Abstract

The role of interferon-gamma (IFN-gamma) in asthma is controversial. However, this cytokine has been proposed to play a role both in acute severe asthma and chronic stable asthma. We have shown that in a chronic low-level challenge model of allergic asthma in mice, which replicates characteristic features of airway inflammation and remodelling, the mechanisms of airway hyperreactivity (AHR) are markedly different to those in short-term high-level challenge models. Notably, AHR is independent of various Th2 cytokines and their signalling pathways.

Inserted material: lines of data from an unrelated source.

(** * @cldmv/wisp: caller-aware resolution and tiered JSON loading

    A shallow embedding of [src/lib/resolve-from-caller.mjs] and
    [src/wisp.mjs].  JavaScript exceptions, the process-wide
    [Error.prepareStackTrace] hook, the module registry and the object
    heap are threaded through an explicit state-and-exception monad; the
    Node.js primitives the two files call ([node:path], [node:url],
    [node:fs], [JSON], dynamic [import()], V8 call sites) are the fields
    of a [Host] record, so every statement holds for whatever the
    runtime does. *)

From Stdlib Require Import Ascii String.
From stdpp Require Import base strings list gmap fin_maps pretty.

Set Warnings "-register-all".

Open Scope string_scope.

(** ** JavaScript exceptions *)

Inductive ErrKind :=
  | KError | KTypeError | KSyntaxError | KSystemError | KDataCloneError | KRangeError.

Record JsError := mkError { kind : ErrKind; message : string }.

Inductive result (A : Type) :=
  | Ok (a : A)
  | Err (e : JsError).
Arguments Ok {A} a.
Arguments Err {A} e.

Definition result_bind {A B} (r : result A) (k : A -> result B) : result B :=
  match r with
  | Ok a => k a
  | Err e => Err e
  end.
(** 85 and 15 lie 35 away from a mean of 50: both are critical. *)
Lemma zscore_severity_symmetric_witness :
  ~ (Baseline.std_dev Example.cpu_baseline == 0)%Q /\
  (85 - Baseline.mean Example.cpu_baseline
   == Baseline.mean Example.cpu_baseline - 15)%Q /\
  exists r r',
    Analyzer._check_zscore (H := decimal_text) Example.fresh_analyzer 0
      "cpu_percent" 85 Example.cpu_baseline "weekday_night" = Py.Ok r /\
    Analyzer._check_zscore (H := decimal_text) Example.fresh_analyzer 0
      "cpu_percent" 15 Example.cpu_baseline "weekday_night" = Py.Ok r' /\
    (Anomaly.severity <$> r) = (Anomaly.severity <$> r').
Proof.
  assert (Hs : ~ (Baseline.std_dev Example.cpu_baseline == 0)%Q)
    by (simpl; intros Hz; lra).
  assert (Hsym : (85 - Baseline.mean Example.cpu_baseline
                  == Baseline.mean Example.cpu_baseline - 15)%Q)
    by (simpl; lra).
  split; [exact Hs |]. split; [exact Hsym |].
  exact (zscore_severity_symmetric (H := decimal_text) Example.fresh_analyzer 0
           "cpu_percent" 85 15 Example.cpu_baseline "weekday_night" Hs Hsym).
Defined.

(** ** History buffers *)

Lemma pop_older_split (cutoff : Z) (history : list (Z * Q)) :
  exists old,
    history = old ++ Analyzer.pop_older cutoff history /\
    Forall (fun e : Z * Q => e.1 < cutoff) old /\
    match Analyzer.pop_older cutoff history with
    | [] => True
    | e :: _ => cutoff <= e.1
    end.
Proof.
  induction history as [| [ts val] history IH].
  - exists []. repeat split. constructor.
  - cbn [Analyzer.pop_older].
    destruct (ts <? cutoff) eqn:E.
    + apply Z.ltb_lt in E.
      destruct IH as (old & Heq & Hold & Hhead).
      exists ((ts, val) :: old). split; [simpl; congruence |].
      split; [constructor; assumption | exact Hhead].
    + apply Z.ltb_ge in E. exists []. repeat split; [constructor | exact E].
Qed.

However, administration of a neutralising antibody to IFN-gamma suppresses AHR. More recently, we have found that following chronic allergen challenge, but not acute challenge, IFN-gamma-producing CD4+ T cells are demonstrable in peribronchial lymph nodes, both in wild-type mice and in STAT6-/-mice. Treatment with anti-IFN-gamma decreases the number of IFN-gamma-producing CD4+ T cells in both wild-type and gene-targeted mice, providing a possible explanation for the ability of anti-IFN-gamma to inhibit AHR in the setting of chronic challenge. These data further strengthen the notion that the pathogenesis of the lesions of asthma, and especially of AHR, involves a co-operative interaction between Th2 and Th1 cytokines. This may be particularly relevant to acute exacerbations of asthma, in which setting there may be justification for therapeutic inhibition of IFN-gamma.